Bypassing SQL for 60% Performance Gains: Brilliant Engineering or Dangerous Heresy?

Bypassing SQL for 60% Performance Gains: Brilliant Engineering or Dangerous Heresy?

Inside SNKV’s controversial approach to SQLite optimization, direct B-Tree API access that eliminates SQL overhead while preserving ACID guarantees

Bypassing SQL for 60% Performance Gains: Brilliant Engineering or Dangerous Heresy?

The first time you see the benchmark numbers, you assume someone made a mistake. A 60% performance improvement by removing functionality? That’s not how optimization works, until you realize we’ve been paying a massive abstraction tax for features we never use.

Meet SNKV, a key-value store that commits what some database purists would call architectural blasphemy: it bypasses SQLite’s entire SQL processing stack and talks directly to the B-Tree layer. No parser. No virtual machine. No query optimizer. Just raw, direct B-Tree operations wrapped in a 2,400-line C library. And yes, it keeps ACID compliance intact.

Cover image for The Tree Module: Where Pages Turn Into Rows in SQLite
The B-Tree layer is where pages become ordered, searchable data structures, exactly what a KV store needs.

The Performance Numbers That Start Fights

Let’s get the controversial part out front. Running identical workloads (50,000 records, 70% reads, 20% writes, 10% deletes), SNKV delivers:

  • Mixed workload: 210,916 ops/sec vs SQLite’s 129,999 ops/sec (+62%)
  • Random reads: 219,050 ops/sec vs 173,863 ops/sec (+26%)
  • Sequential scans: 3,025,534 ops/sec vs 2,138,485 ops/sec (~1.4×)
  • Random deletes: 105,890 ops/sec vs 62,728 ops/sec (+69%)

SQLite wins on sequential writes and existence checks, but those are edge cases.

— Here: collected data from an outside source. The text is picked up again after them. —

Lemma filter_keep {A : Type} (p : A -> bool) (l : list A) :
  filter p l = keep l (map p l).
Proof.
  induction l as [|x l IH]; [reflexivity|].
  simpl. rewrite keep_cons. destruct (p x); rewrite IH; reflexivity.
Qed.

Lemma keep_by {A B : Type} (q : B -> bool) (l : list A) (w : list B) :
  map fst (filter (fun x => q (snd x)) (combine l w)) = keep l (map q w).
Proof.
  revert w. induction l as [|x l IH]; intros [|y w]; try reflexivity.
  simpl. rewrite keep_cons. destruct (q y); simpl; rewrite IH; reflexivity.
Qed.

Lemma keep_length {A B : Type} (a : list A) (b : list B) (mask : list bool) :
  length a = length b -> length (keep a mask) = length (keep b mask).
Proof.
  revert b mask. induction a as [|x a IH]; intros [|y b] [|m mask] H;
    try reflexivity; try discriminate.
  rewrite !keep_cons. injection H as H. specialize (IH b mask H).
  destruct m; simpl; congruence.
Qed.

Lemma zip_star_keep (cols : list (list value)) (mask : list bool) :
  zip_star (map (fun c => keep c mask) cols) = keep (zip_star cols) mask.
Proof.
  induction cols as [|c cs IH]; [reflexivity|].
  destruct cs as [|c' cs].
  - simpl. rewrite keep_map. reflexivity.
  - change (map (fun c0 => keep c0 mask) (c :: c' :: cs))
      with (keep c mask :: keep c' mask :: map (fun c0 => keep c0 mask) cs).
    rewrite !zip_star_cons.
    change (keep c' mask :: map (fun c0 => keep c0 mask) cs)
      with (map (fun c0 => keep c0 mask) (c' :: cs)).
    rewrite IH. rewrite keep_combine, keep_map. reflexivity.
Qed.

Lemma cell_in_cons (c0 : string) (cs : list string) (x : value) (r : list value)
    (c : string) :
  cell_in (c0 :: cs) (x :: r) c = if String.eqb c0 c then x else cell_in cs r c.
Proof. unfold cell_in, cell. simpl. destruct (String.eqb c0 c); reflexivity. Qed.

Lemma col_cons (c0 : string) (v0 : list value) (t : Dataset) (c : string) :
  col ((c0, v0) :: t) c = if String.eqb c0 c then v0 else col t c.
Proof. unfold col. simpl. destruct (String.eqb c0 c); reflexivity. Qed.
(** A property's metadata: its generic arguments and its defaults; the
    policies are left to the type. *)
Definition property (name : string) (generics : option (list GenericArgument))
    (default : Value) : PropertyMetadata.t :=
  {| PropertyMetadata.propertyName := name;
     PropertyMetadata.genericArguments := generics;
     PropertyMetadata.referenceHandler := None;
     PropertyMetadata.serializer := None;
     PropertyMetadata.preserveNull := None;
     PropertyMetadata.useDefaultValue := None;
     PropertyMetadata.serializedDefaultValue := default;
     PropertyMetadata.deserializedDefaultValue := default |}.

(** A root context, keyed [$]. *)
Definition rootContext (tm : TypeMetadata.t) : SerializerContext :=
  {| root := VUndefined;
     serializerContextOptions :=
       {| SerializerContextOptions.jsonPathKey := PathName "$";
          SerializerContextOptions.typeMetadata := tm;
          SerializerContextOptions.propertyMetadata := None;
          SerializerContextOptions.genericArguments := None;
          SerializerContextOptions.referenceValueSetter := None |};
     parentSerializerContext := None |}.

(** The context of a field of the root object. *)
Definition fieldContext (tm : TypeMetadata.t) (p : PropertyMetadata.t) : SerializerContext :=
  defineChildSerializerContext (rootContext numberMetadata)
    {| SerializerContextOptions.jsonPathKey := PathName (PropertyMetadata.propertyName p);
       SerializerContextOptions.typeMetadata := tm;
       SerializerContextOptions.propertyMetadata := Some p;
       SerializerContextOptions.genericArguments := None;
       SerializerContextOptions.referenceValueSetter := None |}.

(** The type functions of a small registry: the built-in [Set] and
    [Number], and two members [A] and [B] of a polymorphic root [Root]. *)
Definition SetFn : Fn := {| fnId := 100%positive; fnName := "Set" |}.
Definition NumberFn : Fn := {| fnId := 101%positive; fnName := "Number" |}.
Definition RootFn : Fn := {| fnId := 102%positive; fnName := "Root" |}.
Definition AFn : Fn := {| fnId := 103%positive; fnName := "A" |}.
Definition BFn : Fn := {| fnId := 104%positive; fnName := "B" |}.

(** [Set], registered with no generic arguments of its own; [keepNull] is
    its null-preservation flag. *)
Definition setMetadata (keepNull : bool) : TypeMetadata.t :=
  metadata "Set" SetSerializerImpl None keepNull false VUndefined.

(** A member of the polymorphic hierarchy: discriminator field [tag],
    its own discriminant, and the hierarchy's discriminant map. *)
Definition memberMetadata (name : string) : TypeMetadata.t :=
  {| TypeMetadata.typeName := name;
     TypeMetadata.discriminator := "tag";
     TypeMetadata.discriminant := VString name;
     TypeMetadata.discriminantMap := [(AFn, VString "A"); (BFn, VString "B")];
     TypeMetadata.genericArguments := None;
     TypeMetadata.log := {| errorEnabled := true |};
     TypeMetadata.referenceHandler := DirectReferenceHandlerImpl;
     TypeMetadata.serializer := ExternalSerializer "Object";
     TypeMetadata.preserveNull := true;
     TypeMetadata.useDefaultValue := false;
     TypeMetadata.serializedDefaultValue := VUndefined;
     TypeMetadata.deserializedDefaultValue := VUndefined |}.

(** The registered types: the alias ["Number"], and the metadata of each
    type function (a function never registered gets plain metadata). *)
Definition typeCtorMap : gmap string Fn := {[ "Number" := NumberFn ]}.

Definition extractTypeMetadata (keepNull : bool) (f : Fn) : TypeMetadata.t :=
  if bool_decide (f = SetFn) then setMetadata keepNull
  else if bool_decide (f = NumberFn) then numberMetadata
  else if bool_decide (f = RootFn) then memberMetadata "Root"
  else if bool_decide (f = AFn) then memberMetadata "A"
  else if bool_decide (f = BFn) then memberMetadata "B"
  else metadata (fnName f) (ExternalSerializer "Object") None true false VUndefined.

Definition registry (keepNull : bool) : TypeArgument -> Outcome TypeMetadata.t :=
  resolveTypeMetadata typeCtorMap (extractTypeMetadata keepNull).

(** Primitive serializers that pass their input through. *)
Definition passThrough (id : string) (x : Value) (c : SerializerContext) : M Value :=
  ret x.

(** A field [tags] declared as a set of numbers, and one declared as a set
    of sets of numbers. *)
Definition numberSetField (keepNull : bool) : SerializerContext :=
  fieldContext (setMetadata keepNull)
    (property "tags" (Some [GenericType (ArgTypeFn NumberFn)]) VUndefined).

Definition nestedSetField (keepNull : bool) : SerializerContext :=
  fieldContext (setMetadata keepNull)
    (property "tags"
       (Some [GenericPair (ArgTypeFn SetFn) [GenericType (ArgTypeFn NumberFn)]])
       VUndefined).


(** A heap with the records [{tag: "A"}] (object 10) and [{tag: "C"}]
    (object 11). *)
Definition taggedRecords : Heap :=
  <[10%positive := ORecord {[ "tag" := VString "A" ]}]>
    (<[11%positive := ORecord {[ "tag" := VString "C" ]}]> ∅).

For the workloads that dominate real applications, mixed operations with heavy read bias, SNKV dominates.

The secret? SNKV doesn’t just optimize around SQL, it eliminates the SQL interface layer entirely. As the project’s architecture diagram brutally illustrates, it surgically removes the tokenizer, parser, code generator, VDBE executor, and query optimizer. What remains is the battle-tested B-Tree engine, pager module, and OS interface that make SQLite reliable in the first place.

How Deep the Rabbit Hole Goes

To understand why this matters, you need to grasp what the DEV Community’s SQLite deep-dive calls “the tree module”, the layer that transforms SQLite from a page-oriented storage system into a tuple-oriented database. The tree module doesn’t care about your schema, column types, or SQL semantics. It stores variable-length byte sequences and keeps them ordered. That’s it.

This is precisely what a key-value store needs. When you call kvstore_put("user:123", "Alice Johnson"), SNKV directly invokes the B-Tree insertion logic without first constructing a SQL string, parsing it into an AST, generating bytecode, and executing it through a virtual machine. Each of those steps adds overhead, measurable, significant overhead that compounds under load.

The architecture is ruthlessly simple:

Application → KVStore Layer (~2400 LOC) → SQLite B-Tree Engine → Pager Module → Disk

Compare this to SQLite’s normal path:

Application → SQL Interface → SQL Compiler → Virtual Machine → Backend Layer → B-Tree Engine → Pager Module → Disk

Four extra layers. That’s not a minor implementation detail, it’s an architectural tax you’re paying on every single operation.

The Transaction Management Reality Check

Here’s where the controversy gets spicy. The DEV Community’s analysis of SQLite’s transaction management reveals that the pager layer, which SNKV keeps unchanged, is where the real magic happens. The pager handles locking, journaling, and crash recovery. It provides the “I” in ACID.

When SNKV calls kvstore_begin(), it’s leveraging the same sqlite3PagerWrite() mechanism that SQLite uses internally. The pager acquires reserved locks, writes before-images to the rollback journal, and ensures isolation. The tree module modifies pages in memory, but the pager decides when and how those changes become durable.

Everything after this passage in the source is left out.